## ACTIVITY
When the line containing "A shallow embedding" is found in the data below, copy it and each line after it through the line containing "[getOrdersAsync] and [getBatchOrdersAsync].", exactly and with no others.

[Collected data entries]
━━━━━━━━━━━━━━━━━━━━━━━━━━━━━━

(** * DIVA 0x API: the order book service

    A shallow embedding of [src/services/orderbook_service.ts]:
    the request filter [filterOrder], the collateral step
    [getFillableOrder], the bid/ask folds of [getOrderBookAsync], the
    best-bid/best-ask scans of [getPricesAsync] and the expiry checks of
    [getOrdersAsync] and [getBatchOrdersAsync].

    Amounts are [BigNumber]s of [@0x/utils] (bignumber.js): arbitrary
    precision decimals together with NaN and the two infinities.  Arrays are
    lists, read with [!!] and written with [<[ i := v ]>]; reading a
    property of [undefined] raises, which the [Result] type records. *)

From Stdlib Require Import ZArith QArith Qround Lqa Lia Bool Ascii String List.
From stdpp Require Import base list.
Import ListNotations.

Local Open Scope Z_scope.

(** ** BigNumber *)

Module BN.

(** A bignumber.js value.  The sign of a zero is not modelled: it is
    invisible to every comparison, and only decides the sign of the
    infinity obtained when dividing by that zero. *)
Inductive BigNumber : Type :=
| BNfin (q : Q)
| BNinf (neg : bool)
| BNnan.

Definition of_Z (z : Z) : BigNumber := BNfin (inject_Z z).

━━━━━━━━━━━━━━━━━━━━━━━━━━━━━━

## WRITTEN SOLUTION
    A shallow embedding of [src/services/orderbook_service.ts]:
    the request filter [filterOrder], the collateral step
    [getFillableOrder], the bid/ask folds of [getOrderBookAsync], the
    best-bid/best-ask scans of [getPricesAsync] and the expiry checks of
    [getOrdersAsync] and [getBatchOrdersAsync].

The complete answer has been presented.